The next phase is the luteal phase, which lasts about 14 days but its outcome is determined by if the egg is fertilized or not. At the beginning of the luteal phase, luteinizing hormone and follicle-stimulating hormone levels decrease and estrogen increases. The ruptured follicle (from the ovulation phase) closes after releasing the egg, forming a corpus luteum. The corpus luteum produces the hormone progesterone. The increase in estrogen and progesterone causes the lining of the uterus to thicken to prepare for possible fertilization. If an egg is not fertilized or implanted (no pregnancy) then the corpus luteum degenerates, both progesterone and estrogen levels decrease, the uterus lining sheds, and menstruation occurs (the beginning of the new menstrual cycle).

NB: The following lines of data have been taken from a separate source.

Lemma reads_fee_set quote v l o f : parseOrder quote v l = Ok o ->
  isOrderFeeObservation (feeObservation_value f) = true -> ledger_fee quote (ord_filled o) f = true ->
  forall l', parseOrder quote (order_value (set_fee f o)) l' = Ok (set_fee f o).
Proof.
  intros H Hf Hq l'. unfold parseOrder in H. inv_ok. unfold parseOrder.
  match goal with |- context [order_value ?o] => pose proof (order_props o) as [Hp1 Hp2] end.
  cbn -[prop order_value opt_value feeObservation_value] in Hp1, Hp2.
  destruct Hp1 as (-> & -> & -> & -> & -> & -> & -> & -> & -> & -> & -> & ->).
  destruct Hp2 as (-> & -> & -> & -> & -> & -> & -> & -> & -> & -> & -> & -> & ->).
  bool_hyps. rewrite !str_of_nonempty by done. cbn [isRecord order_value negb].
  read_again. rewrite (Ok_pass _ (Some f)).
  - cbn beta. read_again. reflexivity.
  - unfold unlessUndefined, parseFee. cbn [opt_value]. change (defined (feeObservation_value f)) with true. cbn iota.
    unfold ord_filled in Hq. cbn [ord_state st_filled] in Hq. by rewrite read_fee_value, Hf, Hq.
Qed.

Lemma count_ids id l l' : map ord_id l = map ord_id l' ->
  length (List.filter (fun o => String.eqb (ord_id o) id) l) = length (List.filter (fun o => String.eqb (ord_id o) id) l').
Proof.
  revert l'. induction l as [|o l IH]; intros [|o' l']; try done. cbn. intros [= -> H].
  destruct (String.eqb (ord_id o') id); cbn; by rewrite (IH l').
Qed.

(** An order whose fee was recovered is read back with it, and nothing is recovered again. *)
Lemma recover_reads quote all trades v l o o' :
  parseOrder quote v l = Ok o -> recover_fee quote all trades o = Ok o' ->
  (forall l', parseOrder quote (order_value o') l' = Ok o') /\ ord_id o' = ord_id o
  /\ forall all', map ord_id all' = map ord_id all -> recover_fee quote all' trades o' = Ok o'.
Proof.
  intros Hv H.
  assert (o' = o -> (forall l', parseOrder quote (order_value o') l' = Ok o') /\ ord_id o' = ord_id o
    /\ forall all', map ord_id all' = map ord_id all -> recover_fee quote all' trades o' = Ok o') as Hsame.
  { intros ->. split_and!; [by eapply reads_order|done|]. intros all' Ha. unfold recover_fee in *. by rewrite (count_ids _ _ _ Ha). }
  unfold recover_fee in H. destruct (_ || _ || _) eqn:Ec; [by injection H as <-; apply Hsame|].
  destruct (unique_trade trades (ord_id o)) as [t|]; [|by injection H as <-; apply Hsame].
  destruct (trade_matches o t); [|by injection H as <-; apply Hsame]. inv_ok. bool_hyps.
  match goal with E : paperOrderFeeObservation _ _ _ = Ok _ |- _ => apply ledger_fee_valid with (filled := ord_filled o) in E as [??] end; [|done].
  split_and!; [by eapply reads_fee_set|done|]. intros all' _. done.
Qed.

Lemma recover_all_reads quote all trades label i l orders orders' :
  parse_items (parseOrder quote) label i l = Ok orders -> recover_fees quote all trades orders = Ok orders' ->
  (forall label' i', parse_items (parseOrder quote) label' i' (map order_value orders') = Ok orders')
  /\ map ord_id orders' = map ord_id orders
  /\ forall all', map ord_id all' = map ord_id all -> recover_fees quote all' trades orders' = Ok orders'.
Proof.
  revert i orders orders'. induction l as [|v l IH]; intros i orders orders' Hp Hr; cbn in Hp.
  { injection Hp as <-. cbn in Hr. by injection Hr as <-. }
  inv_ok. cbn in Hr. inv_ok.
  match goal with E : parse_items _ _ _ _ = Ok _, E' : recover_fees _ _ _ _ = Ok _ |- _ =>
    destruct (IH _ _ _ E E') as (R1 & R2 & R3) end.
  match goal with E : parseOrder _ _ _ = Ok _, E' : recover_fee _ _ _ _ = Ok _ |- _ =>
    destruct (recover_reads _ _ _ _ _ _ _ E E') as (G1 & G2 & G3) end.
  split_and!.
  - intros label' i'. cbn [map parse_items].
    rewrite (Ok_pass _ _ _ (G1 _)). cbn beta. by rewrite (Ok_pass _ _ _ (R1 _ _)).
  - cbn. by rewrite G2, R2.
  - intros all' Ha. cbn [recover_fees].
    rewrite (Ok_pass _ _ _ (G3 _ Ha)). cbn beta. by rewrite (Ok_pass _ _ _ (R3 _ Ha)).
Qed.

Lemma account_props a :
  let get k := prop k (account_value a) in
  (get "quote" = VStr (acc_quote a) /\ get "balances" = obj_value VNum (acc_balances a)
   /\ get "entries" = obj_value entry_value (acc_entries a) /\ get "orders" = VArr (map order_value (acc_orders a))
   /\ get "trades" = VArr (map trade_value (acc_trades a)) /\ get "realizedPnl" = VNum (acc_realizedPnl a)
   /\ get "leverage" = opt_value VNum (acc_leverage a)
   /\ get "marginType" = opt_value (fun x => VStr (margin_name x)) (acc_marginType a)
   /\ get "leverageBySymbol" = opt_value (obj_value VNum) (acc_leverageBySymbol a)
   /\ get "marginTypeBySymbol" = opt_value (obj_value (fun x => VStr (margin_name x))) (acc_marginTypeBySymbol a)
   /\ get "positionMode" = opt_value (fun x => VStr (position_mode_name x)) (acc_positionMode a)
   /\ get "createdAt" = VNum (acc_createdAt a))%string.
Proof.
  cbv zeta. unfold account_value.
  by destruct (acc_leverage a), (acc_marginType a), (acc_leverageBySymbol a), (acc_marginTypeBySymbol a), (acc_positionMode a).
Qed.

Lemma account_reads_back v a :
  parsePaperAccount v = Ok a -> parsePaperAccount (account_value a) = Ok a.
Proof.
  intros H. unfold parsePaperAccount in H. inv_ok. unfold parsePaperAccount.
  match goal with |- context [account_value ?a] => pose proof (account_props a) as Hp end.
  cbn -[prop account_value opt_value obj_value] in Hp.
  destruct Hp as (-> & -> & -> & -> & -> & -> & -> & -> & -> & -> & -> & ->).
  bool_hyps. rewrite !str_of_nonempty by done. cbn [isRecord account_value negb obj_value isArray andb entries_of str_of].
  unfold parse_array in *. destruct (prop "orders" v) as [| | | | |lo|]; try done. destruct (prop "trades" v) as [| | | | |lt|]; try done.
  match goal with E : parse_items _ _ _ lo = Ok _, E' : recover_fees _ _ _ _ = Ok _ |- _ =>
    destruct (recover_all_reads _ _ _ _ _ _ _ _ E E') as (R1 & R2 & R3) end.
  read_again. rewrite (Ok_pass _ _ _ (R1 _ _)). cbn beta.
  match goal with E : parse_items parseTrade _ _ lt = Ok _ |- _ =>
    rewrite (Ok_pass _ _ _ (reads_items _ _ reads_trade _ _ _ _ E _ _)) end.
  cbn beta. rewrite (Ok_pass _ _ _ (R3 _ R2)). cbn beta. read_again.
  match goal with E : parse_entries parseEntry _ _ = Ok _ |- _ =>
    rewrite (Ok_pass _ _ _ (reads_entries _ _ reads_entry _ _ _ E _)) end.
  cbn beta. unfold parseLeverageBySymbol, parseMarginTypeBySymbol in *. read_again. reflexivity.
Qed.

If the egg is fertilized, the corpus luteum continues to grow and there is an increase in progesterone and estrogen levels to maintain the pregnancy. Symptoms that may occur during the luteal phase include: mood changes, breast tenderness/pain/swelling, bloating, acne breakouts, weight gain, changes in sexual desire, and changes in appetite. 

Hormone levels: 

  • Progesterone dominates 
  • Estrogen and testosterone begins high then wane (which can cause low energy and fatigue) 
  • Energy may be low as the body is preparing for another period. 

 Movement suggestions: 

  • During the first half of the phase try moderate exercises like pilates, strength training, and cardio 
  • During the second half of the phase try low exercises like yoga, walking, and resting 

Food suggestions: 

  • Eat serotonin producing foods for mood boosting; such as, green leafy vegetables, quinoa, buckwheat 
  • Eat magnesium-rich foods to reduce fatigue and low libido such as; dark chocolate, spinach, and pumpkin seeds 
  • Eat vitamin B rich foods, such as; grass-fed beef, turkey, cod 
  • Avoid or limit alcohol, red meat, dairy, carbonated drinks, artificial sweeteners, and salty foods 

 Lifestyle suggestions: 

  • Prioritize self are like taking a bath (try, The Honey Pot Co’s Bath Bombs or Soothing Washes), getting a massage, or getting a facial.  
  • You should tailor your activities to avoid anything that may trigger or worsen your PMS. 
  • Sex drive may still be present, but you may need more stimulation to achieve climax, add The Honey Pot Co’s Moisturizing Lubricant and Vulva Stimulating Serum to your bedroom. 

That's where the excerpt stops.